In some markets, companies that need to reduce their emissions can buy what are known as carbon credits. Each credit represents one metric ton of carbon dioxide avoided or sequestered. These credits are traded in exchanges and also used to settle large bilateral deals negotiated offscreen. These trading markets are a crucial element of reducing greenhouse gas (GHG) emissions worldwide. However, not all carbon offset projects are created equal. In order for a project to generate a credit that can be traded, it must demonstrate that it is additional to what would have happened anyways. The concept of additionality is at the heart of a debate that is reshaping the future of climate finance.

The current debate around trade carbon credits emissions mitigation is often framed as a tradeoff between environmental and economic concerns. In order to mitigate the effects of global warming, policy makers are weighing the benefits of various options that include carbon taxes, cap-and-trade programs, and other mechanisms. Cap-and-trade programs are the most common and have been implemented in various forms across the world. In these programs, a regulator sets a limit on total emissions. Companies that exceed that limit must either pay a fine or purchase carbon credits from other companies to make up the difference. Carbon credits act like permission slips that allow companies to emit a certain amount of CO2.

For many forest-based carbon credit projects, the baseline against which additionality is measured is a fictitious generalized “common practice” management trajectory. This methodology introduces biases that result in a clustering of IFM projects within geographic areas and ecosystem types characterized by sharp ecological gradients, which can compromise additionality. To address this, our research focuses on developing unbiased methods for establishing common practice estimates along such gradients.

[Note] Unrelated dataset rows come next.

(** * Book Review System API: a shallow embedding of
      [Book_Review_System_API/main.py] and the properties of its handlers.

    The FastAPI handlers are embedded as computations in a small state and
    exception monad over the two SQLite tables.  Python [int] is [Z]; an
    SQLite INTEGER holds a signed 64-bit integer, and the session
    operations describe the integers that fit it ([sqlite_integer], which
    the statements about an integer of the request assume).  Python [str]
    is [string], an [Optional] query parameter is an [option], and a
    nullable column is an [option] too. *)

From Stdlib Require Import ZArith List String Bool Lia.
From Stdlib Require Import Ascii DecimalString.
Import ListNotations.

Local Open Scope Z_scope.
Local Open Scope string_scope.
Local Open Scope list_scope.

(** ** The tables (SQLAlchemy models) *)

(** [class Book(Base)]: the primary key is set on every stored row; the
    other columns are filled from a [BookCreate] by every writer. *)
Record Book : Type := mkBook {
  Book_id : Z;
  Book_title : string;
  Book_author : string;
  Book_publication_year : Z
}.

(** [class Review(Base)]: [book_id] is a nullable foreign key
    ([Column(Integer, ForeignKey("books.id"))]). *)
Record Review : Type := mkReview {
  Review_id : Z;
  Review_book_id : option Z;
  Review_text : string;
  Review_rating : Z
}.

(** ** The Pydantic models

    [BookCreate] and [ReviewCreate] declare field types only: no [Field]
    constraint, no validator.  A value of the record type is a request body
    that has passed validation. *)
Record BookCreate : Type := mkBookCreate {
  BookCreate_title : string;
  BookCreate_author : string;
  BookCreate_publication_year : Z
}.

Record ReviewCreate : Type := mkReviewCreate {
  ReviewCreate_text : string;
  ReviewCreate_rating : Z
}.

(** JSON values, as far as the response bodies need them. *)
#[local] Set Warnings "-register-all".
Inductive json : Type :=
| JNull
| JInt (n : Z)
| JStr (s : string)
| JList (l : list json)
| JObj (fields : list (string * json)).

Fixpoint json_get (key : string) (fields : list (string * json)) : option json :=
  match fields with
  | [] => None
  | (k, v) :: rest => if String.eqb k key then Some v else json_get key rest
  end.

Definition json_field (key : string) (j : json) : option json :=
  match j with
  | JObj fields => json_get key fields
  | _ => None
  end.

(** What a [response_model] keeps of the object a handler returns. *)
Definition BookCreate_dump (b : Book) : json :=
  JObj [("title", JStr (Book_title b));
        ("author", JStr (Book_author b));
        ("publication_year", JInt (Book_publication_year b))].

Definition ReviewCreate_dump (r : Review) : json :=
  JObj [("text", JStr (Review_text r));
        ("rating", JInt (Review_rating r))].

Definition BookGet_dump (b : Book) : json :=
  JObj [("id", JInt (Book_id b));
        ("title", JStr (Book_title b));
        ("author", JStr (Book_author b));
        ("publication_year", JInt (Book_publication_year b))].

Definition ReviewGet_dump (r : Review) : json :=
  JObj [("id", JInt (Review_id r));
        ("text", JStr (Review_text r));
        ("rating", JInt (Review_rating r))].

(** ** The world a request runs in *)

(** [raise HTTPException(status_code=..., detail=...)]. *)
Record HTTPException : Type := mkHTTPException {
  status_code : Z;
  detail : string
}.

(** A scheduled call [simulate_email_confirmation(db_review)]. *)
Record Task : Type := mkTask { task_review : Review }.

(** The order of the effects of a request, kept as a ghost log. *)
Inductive Event : Type :=
| EvCommit
| EvAddTask (review_id : Z)
| EvResponse
| EvRunTask (review_id : Z).

Record World : Type := mkWorld {
  books : list Book;        (* table "books", in rowid order *)
  reviews : list Review;    (* table "reviews", in rowid order *)
  tasks : list Task;        (* the request's BackgroundTasks *)
  stdout : list string;     (* lines printed *)
  trace : list Event
}.

Definition set_books (l : list Book) (w : World) : World :=
  mkWorld l (reviews w) (tasks w) (stdout w) (trace w).

Definition set_reviews (l : list Review) (w : World) : World :=
  mkWorld (books w) l (tasks w) (stdout w) (trace w).

Definition set_tasks (l : list Task) (w : World) : World :=
  mkWorld (books w) (reviews w) l (stdout w) (trace w).

Definition print (line : string) (w : World) : World :=
  mkWorld (books w) (reviews w) (tasks w) (stdout w ++ [line]) (trace w).

Definition log (e : Event) (w : World) : World :=
  mkWorld (books w) (reviews w) (tasks w) (stdout w) (trace w ++ [e]).

(** ** The monad of handlers: state, and an exception that keeps the
    committed state. *)
Inductive Result (A : Type) : Type :=
| Ok (a : A)
| Raise (e : HTTPException).
Arguments Ok {A} a.
Arguments Raise {A} e.

Definition M (A : Type) : Type := World -> Result A * World.

Definition ret {A} (a : A) : M A := fun w => (Ok a, w).

Definition raise {A} (e : HTTPException) : M A := fun w => (Raise e, w).

Definition bind {A B} (m : M A) (k : A -> M B) : M B :=
  fun w =>
    match m w with
    | (Ok a, w') => k a w'
    | (Raise e, w') => (Raise e, w')
    end.

Declare Scope handler_scope.
Delimit Scope handler_scope with handler.
Notation "x <- m ;; k" := (bind m (fun x => k))
  (at level 61, m at next level, right associativity) : handler_scope.
Notation "m ;; k" := (bind m (fun _ => k))
  (at level 61, right associativity) : handler_scope.
Local Open Scope handler_scope.

(** ** The session operations the handlers use

    Each operation is given for integers that fit an SQLite INTEGER (see
    [sqlite_integer] below): for an integer outside that range the bind of
    the statement raises [OverflowError], which no handler catches. *)

(** The rowid SQLite gives a new row of an [INTEGER PRIMARY KEY] table
    created without the AUTOINCREMENT keyword: 1 in an empty table, one
    more than the largest rowid otherwise. *)
Definition next_rowid (ids : list Z) : Z :=
  match ids with
  | [] => 1
  | x :: xs => fold_right Z.max x xs + 1
  end.

(** [Review.book_id == book_id]: NULL equals nothing. *)
Definition fk_eqb (fk : option Z) (k : Z) : bool :=
  match fk with
  | Some x => Z.eqb x k
  | None => false
  end.

(** [db.query(Book).filter(Book.id == book_id).first()] *)
Definition query_book_first (book_id : Z) : M (option Book) :=
  fun w => (Ok (find (fun b => Z.eqb (Book_id b) book_id) (books w)), w).

(** [db.query(Review).filter(Review.id == review_id).first()] *)
Definition query_review_first (review_id : Z) : M (option Review) :=
  fun w => (Ok (find (fun r => Z.eqb (Review_id r) review_id) (reviews w)), w).

(** [db.query(Review).filter(Review.book_id == book_id).all()] *)
Definition query_reviews_of_book (book_id : Z) : M (list Review) :=
  fun w => (Ok (filter (fun r => fk_eqb (Review_book_id r) book_id) (reviews w)), w).

(** [db.add(db_book); db.commit(); db.refresh(db_book)] for
    the [Book] built from [book.dict()]: the INSERT assigns the id. *)
Definition db_add_commit_refresh_book (book : BookCreate) : M Book :=
  fun w =>
    let db_book := mkBook (next_rowid (map Book_id (books w)))
                          (BookCreate_title book)
                          (BookCreate_author book)
                          (BookCreate_publication_year book) in
    (Ok db_book, log EvCommit (set_books (books w ++ [db_book]) w)).

(** [db.add(db_review); db.commit(); db.refresh(db_review)] for
    the [Review] built from [review.dict()] and [book_id=book_id]. *)
Definition db_add_commit_refresh_review (review : ReviewCreate) (book_id : Z)
  : M Review :=
  fun w =>
    let db_review := mkReview (next_rowid (map Review_id (reviews w)))
                              (Some book_id)
                              (ReviewCreate_text review)
                              (ReviewCreate_rating review) in
    (Ok db_review, log EvCommit (set_reviews (reviews w ++ [db_review]) w)).

(** [for attr, value in book.dict().items(): setattr(db_book, attr, value)] *)
Definition setattr_book (db_book : Book) (book : BookCreate) : Book :=
  mkBook (Book_id db_book)
         (BookCreate_title book)
         (BookCreate_author book)
         (BookCreate_publication_year book).

(** [for attr, value in review.dict().items(): setattr(db_review, attr, value)] *)
Definition setattr_review (db_review : Review) (review : ReviewCreate) : Review :=
  mkReview (Review_id db_review)
           (Review_book_id db_review)
           (ReviewCreate_text review)
           (ReviewCreate_rating review).

(** [db.commit(); db.refresh(db_book)] with [db_book] dirty: the flush
    writes the columns that were set (title, author, publication_year) into
    the row of that primary key, the refresh reads the row back. *)
Definition db_commit_refresh_book (db_book : Book) : M Book :=
  fun w =>
    (Ok db_book,
     log EvCommit
       (set_books
          (map (fun b => if Z.eqb (Book_id b) (Book_id db_book)
                         then mkBook (Book_id b)
                                     (Book_title db_book)
                                     (Book_author db_book)
                                     (Book_publication_year db_book)
                         else b)
               (books w)) w)).

(** [db.commit(); db.refresh(db_review)] with [db_review] dirty: the
    columns that were set are text and rating. *)
Definition db_commit_refresh_review (db_review : Review) : M Review :=
  fun w =>
    (Ok db_review,
     log EvCommit
       (set_reviews
          (map (fun r => if Z.eqb (Review_id r) (Review_id db_review)
                         then mkReview (Review_id r)
                                       (Review_book_id r)
                                       (Review_text db_review)
                                       (Review_rating db_review)
                         else r)
               (reviews w)) w)).

(** What the flush does to a review when its book is deleted:
    [relationship("Review", back_populates="book")] declares no delete
    cascade, so the ORM takes the review out of the deleted book by
    writing NULL into its foreign key; the row itself stays. *)
Definition detach_review (book_id : Z) (r : Review) : Review :=
  if fk_eqb (Review_book_id r) book_id
  then mkReview (Review_id r) None (Review_text r) (Review_rating r)
  else r.

(** [db.delete(db_book); db.commit()] *)
Definition db_delete_commit_book (db_book : Book) : M unit :=
  fun w =>
    (Ok tt,
     log EvCommit
       (set_books
          (filter (fun b => negb (Z.eqb (Book_id b) (Book_id db_book))) (books w))
          (set_reviews (map (detach_review (Book_id db_book)) (reviews w)) w))).

(** [db.delete(db_review); db.commit()] *)
Definition db_delete_commit_review (db_review : Review) : M unit :=
  fun w =>
    (Ok tt,
     log EvCommit
       (set_reviews
          (filter (fun r => negb (Z.eqb (Review_id r) (Review_id db_review))) (reviews w))
          w)).

(** [background_tasks.add_task(simulate_email_confirmation, db_review)] *)
Definition add_task (db_review : Review) : M unit :=
  fun w =>
    (Ok tt, log (EvAddTask (Review_id db_review))
              (set_tasks (tasks w ++ [mkTask db_review]) w)).

(** [simulate_email_confirmation(review)] *)
Definition simulate_email_confirmation (review : Review) : World -> World :=
  print ("Simulating email confirmation for review id "
           ++ NilZero.string_of_int (Z.to_int (Review_id review)))%string.

(** ** The handlers *)

Definition create_book (book : BookCreate) : M Book :=
  db_book <- db_add_commit_refresh_book book ;;
  ret db_book.
Lemma union_of_unique (r r' : Bindings) (bs bs' : list Bindings) :
  union_of r bs → union_of r' bs' → (∀ b, b ∈ bs ↔ b ∈ bs') → r = r'.
Proof.
  intros Hu Hu' Hsame. apply map_eq. intros k.
  destruct (r !! k) as [v|] eqn:Hk.
  - symmetry. apply Hu'. apply Hu in Hk as (b & Hb & Hk). exists b.
    split; [by apply Hsame|done].
  - destruct (r' !! k) as [v'|] eqn:Hk'; [|done].
    apply Hu' in Hk' as (b & Hb & Hk'). apply Hsame in Hb.
    assert (r !! k = Some v') as Hk'' by (apply Hu; eauto). congruence.
Qed.

(** X5.  The order of the arguments of [join] does not matter: on two
    lists with the same bindings in another order it returns the same
    result. *)
Theorem join_permutation (bs bs' : list Bindings) :
  bs ≡ₚ bs' → join bs = join bs'.
Proof.
  intros Hperm.
  assert (∀ b, b ∈ bs ↔ b ∈ bs') as Hsame by (intros b; by rewrite Hperm).
  destruct (join_cases bs) as [(Hne & Hp & r & Hr & Hu)|[Hcause Hr]];
    destruct (join_cases bs') as [(Hne' & Hp' & r' & Hr' & Hu')|[Hcause' Hr']];
    rewrite Hr, Hr'; try done.
  - by rewrite (union_of_unique r r' bs bs' Hu Hu' Hsame).
  - exfalso. destruct Hcause' as [->|(a & b & Ha & Hb & Hx)].
    + apply Permutation_nil_r in Hperm. done.
    + apply (conflicting_not_compatible a b Hx). apply Hp; by apply Hsame.
  - exfalso. destruct Hcause as [->|(a & b & Ha & Hb & Hx)].
    + apply Permutation_nil_l in Hperm. done.
    + apply (conflicting_not_compatible a b Hx). apply Hp'; by apply Hsame.
Qed.

Lemma join_permutation_witness :
  join [bindings_x1; bindings_x1_y2; bindings_x1]
  = join [bindings_x1_y2; bindings_x1; bindings_x1].
Proof.
  apply (join_permutation [bindings_x1; bindings_x1_y2; bindings_x1]
           [bindings_x1_y2; bindings_x1; bindings_x1]).
  apply perm_swap.
Defined.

The Concept of Additionality in Carbon Credits Trading

In contrast to the standardized products offered on exchanges, our new approach allows for the creation of customized credits that are uniquely suited for specific projects and end buyers. This customization can increase the value of the credit, reduce the risk of accusations of greenwashing by end users, and provide important information to investors about the quality of their investment.

This research is an essential step towards ensuring that the credits created by IFM projects lead to real global emission reductions. In the long run, this could help to build trust in the use of these carbon credits and contribute to greater confidence in forest management as a climate mitigation strategy. This in turn can support the development of robust carbon credit markets and help us reach our climate goals faster. This research is supported by the U.S.

Department of Agriculture and the Natural Resources Conservation Service. We would like to thank them for their generous support. We would also like to thank the many individuals and organizations that helped us along the way, especially those involved in the TFVCM. Without their guidance and support, this work wouldn’t have been possible. We are grateful for their efforts and look forward to continuing our collaboration in the future.